Pininfarina is an Italian design house with a long, illustrious history. Most of us know it for its work with Ferrari – Pininfarina has had its hand on most of the Prancing Horse’s recent cars like the 458 Italia, California and 599 GTB Fiorano.
The company’s work goes beyond that though. The New Stratos made a huge splash. Incidentally, that car didn’t move forward due to Pininfarina’s relationship with Ferrari. At the Geneva Motor Show, Pininfarina showed off the Cambiano Concept. Automotive News reports that car could be going into production, under the Pininfarina name. The Cambiano is a long, wide coupe concept that utilizes a third rear door like Hyundai’s Veloster.
The aim is to offer a spacious, luxurious interior experience for all four passengers. Cambiano isn’t a typical Italian design, but rather an exercise in almost Swedish-looking minimalism. In fact, up front we see a strong resemblance to Volvo’s recent sedan concepts, even in the grille shapes. Cambiano has a strong appeal for those who like clean designs. Our favorite element is the green house – the continuous flow of the roof and the way it flows into the rear C-pillar. The interior is absolutely gorgeous. Clean, spacious and open, we hope this concept has an influence on luxury interior designs. The most striking interior element is the wood floor. Pay attention luxury manufacturers.

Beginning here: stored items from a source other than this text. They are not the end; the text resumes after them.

(* ===== verification/MessageFormat.v ===== *)
(** What the message format guarantees: internal/format. *)
From S2P Require Import Prelude GoStr GoSort GoTime GoPath Json JsonFacts JsonStruct GoErr Fs Wp FsFacts Names Sample Ambient Format.

(** ** Contexts *)

(** A map as reading leaves it: members in the order of their keys, at every level. *)
Fixpoint canon (j : json) : Prop :=
  match j with
  | JArr l => foldr (fun x P => canon x /\ P) True l
  | JObj l => keys_sorted l /\ foldr (fun kv P => canon kv.2 /\ P) True l
  | _ => True
  end.

Lemma to_any_canon j : canon j -> to_any j = j.
Proof.
  induction j as [| | | |l IH|l IH] using json_rec'; try done; cbn.
  - intros H. f_equal. induction IH as [|x l Hx _ IHl]; [done|]. destruct H as [H1 H2]. cbn.
    by rewrite Hx, IHl.
  - intros [Hs H]. f_equal. assert (List.map (fun kv => (kv.1, to_any kv.2)) l = l) as ->.
    { clear Hs. induction IH as [|[k x] l Hx _ IHl]; [done|]. destruct H as [H1 H2]. cbn in *.
      by rewrite Hx, IHl. }
    by rewrite (key_insert_all [] l).
Qed.

(** Reading gives maps in that form, whatever the text. *)
Lemma any_members l : Forall (fun kv => canon kv.2) l ->
  canon (JObj (foldl (fun m kv => key_insert kv.1 kv.2 m) [] l)).
Proof.
  intros Hl. assert (forall k v m, canon v -> foldr (fun kv P => canon kv.2 /\ P) True m ->
    foldr (fun kv P => canon kv.2 /\ P) True (key_insert k v m)) as Hins.
  { intros k v m Hv. induction m as [|[k' v'] m IH]; [done|]. intros [H1 H2]. cbn.
    destruct (str_ltb k k'); [done|]. case_bool_decide; [done|]. split; [done|by apply IH]. }
  cbn [canon]. split; [apply key_inserts_sorted; constructor|].
  assert (foldr (fun kv P => canon kv.2 /\ P) True ([] : list (string * json))) as H0 by done.
  revert H0. generalize (@nil (string * json)) as acc.
  induction Hl as [|[k v] l Hv _ IH]; intros acc Hacc; [done|]. cbn. apply IH. by apply Hins.
Qed.

Lemma to_any_is_canon j : canon (to_any j).
Proof.
  induction j as [| | | |l IH|l IH] using json_rec'; try done.
  - cbn. induction IH as [|x l Hx _ IHl]; [done|]. by split.
  - cbn [to_any]. apply any_members. apply Forall_forall. intros kv Hkv%list_elem_of_In.
    apply in_map_iff in Hkv as (kv' & <- & Hin). cbn. rewrite Forall_forall in IH.
    apply IH. by apply list_elem_of_In.
Qed.

(** A context that can be written and read back. *)
Record context_ok (c : option (list (string * json))) : Prop := {
  cx_canon : canon (JObj (default [] c));
  cx_wf : wf_json (JObj (default [] c)) = true;
  cx_num : any_ok (JObj (default [] c)) = true;
}.

Lemma context_back l : context_ok (Some l) -> from_json None (JObj l) = Some (Some l).
Proof.
  intros [Hc _ Hn]. cbn in *. rewrite Hn. destruct Hc as [Hs Hc]. do 2 f_equal.
  pose proof (to_any_canon (JObj l) (conj Hs Hc)) as E. cbn in E. by injection E.
Qed.

(** ** Headers *)

(** The strings are valid UTF-8, the schema is an int and the context is a map of JSON. *)
Definition header_text (h : Header) : bool :=
  forallb utf8_valid [ID h; From h; Thread h; Subject h; Created h; Priority h; Kind h; ReplyTo h;
    ReplyProject h; FromProject h] &&
  forallb good [To h; Refs h; Labels h] && int64_range (Schema h).

(** What omitempty makes of an empty slice or map. *)
Definition drop_empty {A} (o : option (list A)) : option (list A) := if no_items o then None else o.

What we didn’t expect was that the Cambiano would be considered for production. Pininfarina Chief Executive Officer Silvio Angori said a limited run is being considered, either a run of 10 units or a bit more in the 70-75 range. The price would fluctuate based on production. If around 10 were to be produced, Pininfarina would charge about $1.3 million USD (at current exchange rates). With more produced, that figure would drop significantly to about $520,000. Pocket change! Unfortunately, the production car would put the kibosh to the concept’s turbine technology. Instead, the Cambiano would use a diesel engine as generator for a range-extended electric vehicle setup. If approved, the Cambiano would go into production in about two and a half years.